__Recorded data__.
(* ===== verification/ShimCalls.v ===== *)
(** * Calls on one descriptor

    The functions of the library that create a descriptor or work on one: from
    a state at rest they return to a state at rest, and every other descriptor
    stands for the description it stood for, which is unchanged. *)

From S2P Require Import Prelude Kernel KqueueEvent Timespec Descriptors Compat EventfdCtx TimerfdCtx SignalfdCtx EpollNode EpollCtx FileDesc ShimCtx ShimIo Api Frame ShimInv ShimOps.

Section Calls.
Context {W : Type} `{!Platform, !Kernel W, !Fuel, !MemoryLaws W} (o : stop -> Prop)
  (Hfuel : o OutOfFuel).

Abbreviation at_kind := (at_kind (W := W) o).
Abbreviation at_rest := (at_rest (W := W) o).
Abbreviation F := (M (EpollShimCtx * W)).

(** ** Creation *)

Lemma eventfd_initialises initval sem : 0 <= initval < 2 ^ 32 ->
  initialises (W := W) o eventfd_vtable (eventfd zero_eventfd)
    (fun desc fd => on_eventfd desc
       (eventfd_ctx_init fd initval (if sem : bool then EVENTFD_CTX_FLAG_SEMAPHORE else 0))).
Proof.
  intros Hn x w p fd d Hp Hc Hm. apply (wp_on_eventfd o _ _ _ _ _ _ _ Hp Hc).
  eapply wp_mono; [apply (eventfd_init_framed o (reserved x)); [done|by destruct sem|done]|].
  intros r s [Hk Hm']. eexists. split; [done|]. split; [done|]. by intros _.
Qed.

Lemma timerfd_initialises clockid : o AssertFailed -> is_Some (clockid_of_int clockid) ->
  initialises (W := W) o timerfd_vtable (timerfd zero_timerfd)
    (fun desc _ => on_timerfd desc (timerfd_ctx_init clockid)).
Proof.
  intros Ho Hcl x w p fd d Hp Hc Hm. apply (wp_on_timerfd o _ _ _ _ _ _ _ Hp Hc).
  eapply wp_mono; [by apply (timerfd_init_framed o (reserved x))|].
  intros r s [Hm' Ha]. eexists. split; [done|]. split; [done|]. intros _. split; [done|].
  unfold jump, can_jump. fields. by rewrite Ha, andb_false_r.
Qed.

Lemma signalfd_initialises set : o AssertFailed ->
  initialises (W := W) o signalfd_vtable (signalfd zero_signalfd)
    (fun desc sfd => on_signalfd desc (signalfd_ctx_init sfd set)).
Proof.
  intros Ho x w p fd d Hp Hc Hm. apply (wp_on_signalfd o _ _ _ _ _ _ _ Hp Hc).
  eapply wp_mono; [by apply (signalfd_init_framed o (reserved x))|].
  intros r s [_ Hm']. eexists. split; [done|]. split; [done|]. by intros _.
Qed.

(** What a call that creates a descriptor does. *)
Definition creates (flags : Z) (v : file_description_vtable) (m : F (result Z)) : Prop :=
  forall x w, at_rest (x, w) -> wpg o m (fun r s => at_rest s /\
    match r with
    | Ok fd => 0 <= fd <= INT_MAX /\ elsewhere fd x s.1 /\
        exists d, behind s.1 fd = Some d /\ created o flags v d
    | Err _ => forgets x s.1
    end) (x, w).

Lemma refused flags v ec : creates flags v (ret (Err ec)).
Proof. intros x w Hr. apply wp_ret. split; [done|by left]. Qed.

Lemma eventfd_create_spec initval flags : 0 <= initval < 2 ^ 32 ->
  creates flags eventfd_vtable (eventfd_create initval flags).
Proof.
  intros Hn. unfold eventfd_create. destruct (other_flags _ _); [apply refused|].
  intros x w Hr. apply wp_create_descriptor; [done|by apply eventfd_initialises].
Qed.

Lemma timerfd_create_spec clockid flags : o AssertFailed ->
  creates flags timerfd_vtable (timerfd_create clockid flags).
Proof.
  intros Ho. unfold timerfd_create. case_bool_decide as E; [apply refused|].
  destruct (other_flags _ _); [apply refused|].
  intros x w Hr. apply wp_create_descriptor; [done|]. apply timerfd_initialises; [done|].
  by destruct (clockid_of_int clockid).
Qed.

(** The answer for a descriptor of another kind changes nothing. *)
Lemma wp_not_this_kind {A} fd x w (Q : result A -> EpollShimCtx * W -> Prop) : at_rest (x, w) ->
  (forall ec w', at_rest (x, w') -> Q (Err ec) (x, w')) -> wpg o (not_this_kind fd) Q (x, w).
Proof.
  intros Hr HQ. unfold not_this_kind. destruct (fd <? 0); [by apply wp_ret, HQ|].
  apply wp_bind, (inv_call o _ [] None None Released); [done..|]. intros r w' Hr'. by apply wp_ret, HQ.
Qed.

Lemma signalfd_create_spec fd set flags : o AssertFailed ->
  creates flags signalfd_vtable (signalfd_create fd set flags).
Proof.
  intros Ho. unfold signalfd_create. destruct set as [set|]; [|apply refused].
  destruct (other_flags _ _); [apply refused|]. destruct (negb _).
  - intros x w Hr. apply wp_not_this_kind; [done|]. intros ec w' Hr'. split; [done|by left].
  - intros x w Hr. apply wp_create_descriptor; [done|by apply signalfd_initialises].
Qed.

(** ** A call under the mutex of a description *)

Section Locked.
Context (b : EpollShimCtx) (e : list Z) (h : hold) (p : Z) (v : file_description_vtable).

Lemma call_at lk {A} (c : syscall A) : manages_memory c = false -> stable o (at_kind b e lk h p v) (call c).
Proof.
  intros Hc [x w] (Hi & Hd & Ha). cbn in *. eapply inv_call; [done..|]. intros a w' Hi'. by split.
Qed.

Lemma locked_section {A B} (m : F A) (k : A -> FileDescription -> F B) :
  stable o (at_kind b e (Some p) h p v) m ->
  (forall a d, stable o (at_kind b e None h p v) (k a d)) ->
  stable o (at_kind b e None h p v)
    (lock_desc p ;; let* a := m in let* d := the_desc p in unlock_desc p ;; k a d).
Proof.
  intros Hm Hk s Hs. apply wp_bind. eapply wp_mono; [by apply (wp_lock_at o b e h p v)|]. intros [] s1 Hs1.
  apply wp_bind. eapply wp_mono; [by apply Hm|]. intros a s2 Hs2.
  apply wp_bind. eapply wp_mono; [by apply (the_desc_stable o b e (Some p) h p v)|]. intros d s3 Hs3.
  apply wp_bind. eapply wp_mono; [by apply (wp_unlock_at o b e h p v)|]. intros [] s4 Hs4. by apply Hk.
Qed.

Lemma locked_call {A B} (m : F A) (k : A -> F B) :
  stable o (at_kind b e (Some p) h p v) m ->
  (forall a, stable o (at_kind b e None h p v) (k a)) ->
  stable o (at_kind b e None h p v) (lock_desc p ;; let* a := m in unlock_desc p ;; k a).
Proof.
  intros Hm Hk s Hs. apply wp_bind. eapply wp_mono; [by apply (wp_lock_at o b e h p v)|]. intros [] s1 Hs1.
  apply wp_bind. eapply wp_mono; [by apply Hm|]. intros a s2 Hs2.
  apply wp_bind. eapply wp_mono; [by apply (wp_unlock_at o b e h p v)|]. intros [] s3 Hs3. by apply Hk.
Qed.
End Locked.

(** ** Reading and writing *)

Section Kinds.
Context (b : EpollShimCtx) (e : list Z) (h : hold) (p : Z).

Lemma eventfd_read_at kq n : stable o (at_kind b e None h p eventfd_vtable) (eventfd_helper_read p kq n).
Proof.
  unfold eventfd_helper_read. destruct (negb _); [apply stable_ret|].
  apply stable_bind_result; [|intros; apply stable_ret].
  generalize fuel. intros k. induction k as [|k IH]; cbn [eventfd_ctx_read_or_block]; [by apply stable_stop|].
  apply locked_section; [apply on_eventfd_stable; intros; by apply eventfd_read_framed|].
  intros a d. destruct (_ || _); [apply stable_ret|].
  apply stable_bind_result; [by apply call_at|by intros].
Qed.

Lemma eventfd_write_at kq buf :
  stable o (at_kind b e None h p eventfd_vtable) (eventfd_helper_write p kq buf).
Proof.
  unfold eventfd_helper_write. destruct (negb _); [apply stable_ret|].
  apply locked_call; [apply on_eventfd_stable; intros; by apply eventfd_write_framed|].
  intros [u|ec]; apply stable_ret.
Qed.

Lemma timerfd_read_at kq n : stable o (at_kind b e None h p timerfd_vtable) (timerfd_read p kq n).
Proof.
  unfold timerfd_read. destruct (n <? 8); [apply stable_ret|].
  apply stable_bind_result; [|intros; apply stable_ret].
  generalize fuel. intros k. induction k as [|k IH]; cbn [timerfd_ctx_read_or_block]; [by apply stable_stop|].
  apply locked_section; [apply on_timerfd_stable; intros; by apply timerfd_read_framed|].
  intros a d. cbv zeta. destruct (_ || _); [apply stable_ret|].
  apply stable_bind_result; [by apply call_at|by intros].
Qed.

Lemma signalfd_read_at kq n : stable o (at_kind b e None h p signalfd_vtable) (signalfd_read p kq n).
Proof.
  unfold signalfd_read. destruct (n <? 128); [apply stable_ret|].
  generalize (Z.to_nat (n / 128)) false (@nil Z). intros k. induction k as [|k IH]; intros f buf;
    cbn [signalfd_read_all]; [apply stable_ret|].
  apply stable_bind; [|intros [i|ec]; [apply IH|apply stable_ret]].
  generalize fuel. intros m. induction m as [|m IHm]; cbn [signalfd_ctx_read_or_block]; [by apply stable_stop|].
  apply locked_section; [apply on_signalfd_stable; intros; by apply signalfd_read_framed|].
  intros a d. destruct (_ || _); [apply stable_ret|].
  apply stable_bind_result; [by apply call_at|by intros].
Qed.
(** C19: creating an eventfd, a timerfd or a signalfd.  On success the new descriptor stands for
    a description of its kind, with one reference, its mutex free and the O_NONBLOCK flag
    that was asked for, and every other descriptor for the one it stood for.  On any
    failure, invalid arguments included, no descriptor gains a description; one whose
    descriptor was closed behind the library's back may have been dropped. *)
Theorem shim_create_correct `{!Platform, !Kernel W, !Fuel, !MemoryLaws W} o op x (w : W)
    v flags (m : M (EpollShimCtx * W) (result Z)) :
  o OutOfFuel -> (may_assert op -> o AssertFailed) -> op_fits op -> at_rest o (x, w) ->
  match op with
  | op_eventfd initval flags => Some (eventfd_vtable, flags, eventfd_create initval flags)
  | op_timerfd_create clockid flags => Some (timerfd_vtable, flags, timerfd_create clockid flags)
  | op_signalfd fd sigs flags => Some (signalfd_vtable, flags, signalfd_create fd sigs flags)
  | _ => None
  end = Some (v, flags, m) ->
  wpg o m (fun r s => at_rest o s /\
    match r with
    | Ok fd => 0 <= fd <= INT_MAX /\ (forall k, k <> fd -> behind s.1 k = behind x k) /\
        exists d, behind s.1 fd = Some d /\ vtable d = Some v /\ refcount d = 1 /\
          locked d = false /\ desc_flags d = Z.land flags O_NONBLOCK /\ kind_ok o d
    | Err _ => forall fd, behind s.1 fd = behind x fd \/ behind s.1 fd = None
    end) (x, w).
Proof.
  intros Hfuel Hmay Hfit Hr Hop.
  assert (creates o flags v m) as Hm.
  { destruct op; simplify_eq.
    - by apply eventfd_create_spec.
    - apply timerfd_create_spec, Hmay, I.
    - apply signalfd_create_spec, Hmay, I. }
  eapply wp_mono; [by apply Hm|]. intros [fd|ec] s [Hs Hres]; (split; [done|]); [|done].
  destruct Hres as (? & ? & d & ? & [? ? ? ? ?]). split; [done|]. split; [done|]. by exists d.
Qed.

(** C21: [poll] and [ppoll] return the number of entries of the array with a non-zero
    [revents], after timers and signals had their say; the descriptors in the array
    are the caller's. *)
Theorem shim_ppoll_counts `{!Platform, !Kernel W, !Fuel, !MemoryLaws W, !PollLaws W} o fds timeout tmo
    sigmask x (w : W) :
  o OutOfFuel -> at_rest o (x, w) -> ints fds -> timeout <= INT_MAX -> tmo_fits tmo ->
  (is_os Apple = true -> sigmask = None) ->
  let counted (r : result (Z * list pollfd)) (s : EpollShimCtx * W) := at_rest o s /\
    match r with
    | Ok (n, fds') => map pfd_fd fds' = map pfd_fd fds /\
        n = Z.of_nat (length (filter (fun f => pfd_revents f <> 0) fds'))
    | Err _ => True
    end in
  wpg o (epoll_shim_poll fds timeout) counted (x, w) /\
  wpg o (epoll_shim_ppoll fds tmo sigmask) counted (x, w).
Proof.
  intros Hfuel Hr Hfds Ht Htmo Ha counted.
  assert (forall l, ready_count l = Z.of_nat (length (filter (fun f => pfd_revents f <> 0) l))) as Hcount.
  { induction l as [|f l IH]; [done|]. rewrite filter_cons. unfold ready_count in *. cbn [sumZ].
    rewrite IH. destruct (Z.eqb_spec (pfd_revents f) 0).
    - by rewrite decide_False by auto.
    - rewrite decide_True by done. cbn [length]. lia. }
  assert (forall m, polls o fds m -> wpg o m counted (x, w)) as Hp.
  { intros m Hm. eapply wp_mono; [by apply Hm|]. intros [[n fds']|ec] s [Hs Hp]; (split; [done|]); [|done].
    destruct Hp as [Hmap ->]. by rewrite Hcount. }
  split; apply Hp; unfold epoll_shim_poll; apply ppoll_polls; auto using poll_timeout_fits.
Qed.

__Problem to solve__.
Lines from the beginning of the data above through the line containing "stands for the" are to be returned exactly, and no others.

__Solution to this task__.
(* ===== verification/ShimCalls.v ===== *)
(** * Calls on one descriptor

    The functions of the library that create a descriptor or work on one: from
    a state at rest they return to a state at rest, and every other descriptor
    stands for the description it stood for, which is unchanged. *)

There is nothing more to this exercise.